◆ Exercise
For the word "objects", state how many lines of the data include it. Respond with the number only.

(Items from a data source)

____

Lemma finish_placeholders_acts items test_datum : ∀ p σ data p' σ' data',
  finish_placeholders items test_datum p σ data = Ok (p', σ', data') →
  act_all (placeholder ← items; (step_finished placeholder test_datum).1) p σ
    = Ok (p', σ').
Proof.
  induction items as [|ph items IH]; intros p σ data p' σ' data' H; simpl in H.
  - by simplify_eq.
  - destruct (step_finished ph test_datum) as [acts attrs] eqn:Hph.
    destruct (act_all acts p σ) as [[p1 σ1]|e] eqn:Ha; [|done]. simpl in H.
    change (placeholder ← ph :: items; (step_finished placeholder test_datum).1)
      with ((step_finished ph test_datum).1 ++
            (placeholder ← items; (step_finished placeholder test_datum).1)).
    rewrite act_all_app, Hph. simpl. rewrite Ha. simpl. by eapply IH.
Qed.

Lemma call_placeholders_acts placeholders test_data : ∀ p σ p' σ' added,
  call_placeholders placeholders test_data p σ = Ok (p', σ', added) →
  act_all (placeholder_actions placeholders test_data) p σ = Ok (p', σ').
Proof.
  induction placeholders as [|[api items] phs IH]; intros p σ p' σ' added H;
    simpl in H.
  - by simplify_eq.
  - destruct (finish_placeholders items _ p σ []) as [[[p1 σ1] obj]|e] eqn:Hf;
      [|done]. simpl in H.
    destruct (call_placeholders phs test_data p1 σ1) as [[[p2 σ2] adds]|e] eqn:Hc;
      [|done]. simpl in H. simplify_eq.
    unfold placeholder_actions.
    change (act_all
              ((placeholder ← items;
                (step_finished placeholder (api_test_data test_data api)).1) ++
               placeholder_actions phs test_data) p σ = Ok (p', σ')).
    rewrite act_all_app. rewrite (finish_placeholders_acts _ _ _ _ _ _ _ _ Hf).
    simpl. by eapply IH.
Qed.

Lemma finalize_spec p σ :
  _finalized (finalize p σ).1.1 = true ∧
  _status (finalize p σ).1.1 = _status p ∧
  _step_text (finalize p σ).1.1 = _step_text p ∧
  _step_summary_text (finalize p σ).1.1 = _step_summary_text p ∧
  _logs (finalize p σ).1.1 = _logs p ∧
  _perf_logs (finalize p σ).1.1 = _perf_logs p.
Proof.
  unfold finalize. repeat match goal with
    | |- context [let '(_, _) := ?x in _] => destruct x
    end. done.
Qed.

(** ** step_callback *)

Lemma step_callback_Ok s followup placeholders tdi retcode w r w' :
  step_callback s followup placeholders tdi retcode w = Ok (r, w') →
  ∃ given r0,
    _retcode given = retcode ∧ _step given = s ∧
    _status (_presentation given)
      = status_after (default_status retcode) (placeholder_actions placeholders tdi) ∧
    _status (_presentation r)
      = status_after (_status (_presentation given))
          (if followup is Some f then f given else []) ∧
    _retcode r = retcode ∧ _step r = s ∧ _finalized (_presentation r) = true ∧
    step_history w' = dict_set (name s) r (dict_set (name s) r0 (step_history w)).
Proof.
  unfold step_callback. intros H.
  destruct (StepPresentation_init_valid (objects w)) as (Hv0 & Hf0 & Hs0).
  destruct (StepPresentation_init (objects w)) as [p0 σ0]. simpl in *.
  assert (∃ p1, (if bool_decide (retcode > 0)%Z then set_status "FAILURE" p0 else Ok p0)
                  = Ok p1 ∧ valid_presentation σ0 p1 ∧
                _status p1 = default_status retcode) as (p1 & Hp1 & Hv1 & Hs1).
  { unfold default_status. case_bool_decide.
    - unfold set_status. rewrite Hf0. simpl. eexists. by split_and!.
    - eexists. by split_and!. }
  rewrite Hp1 in H. simpl in H.
  destruct (call_placeholders placeholders tdi p1 σ0) as [[[p2 σ2] added]|e] eqn:Hc;
    [|done]. simpl in H.
  apply call_placeholders_acts in Hc.
  destruct (act_all_spec _ _ _ _ _ Hv1 Hc) as (Hv2 & Hf2 & Hs2).
  set (given := {| _retcode := retcode; _step := s; _presentation := p2;
                   additions := added |}) in *.
  assert (∃ p3 σ3, (if followup is Some f then act_all (f given) p2 σ2 else Ok (p2, σ2))
                     = Ok (p3, σ3) ∧
                   _status p3 = status_after (_status p2)
                                  (if followup is Some f then f given else []))
    as (p3 & σ3 & Hp3 & Hs3).
  { destruct followup as [f|].
    - destruct (act_all (f given) p2 σ2) as [[p3 σ3]|e] eqn:Ha; [|done].
      destruct (act_all_spec _ _ _ _ _ Hv2 Ha) as (_ & _ & Hs3). eauto.
    - eauto. }
  rewrite Hp3 in H. simpl in H.
  destruct (finalize_spec p3 σ3) as (Hfin & Hst & _).
  destruct (finalize p3 σ3) as [[p4 σ4] told]. simpl in *.
  injection H as <- <-. simpl.
  eexists given, _. split_and!; try done.
  - simpl. by rewrite Hs2, Hs1.
  - by rewrite Hst, Hs3.
Qed.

____

◆ Written answer
2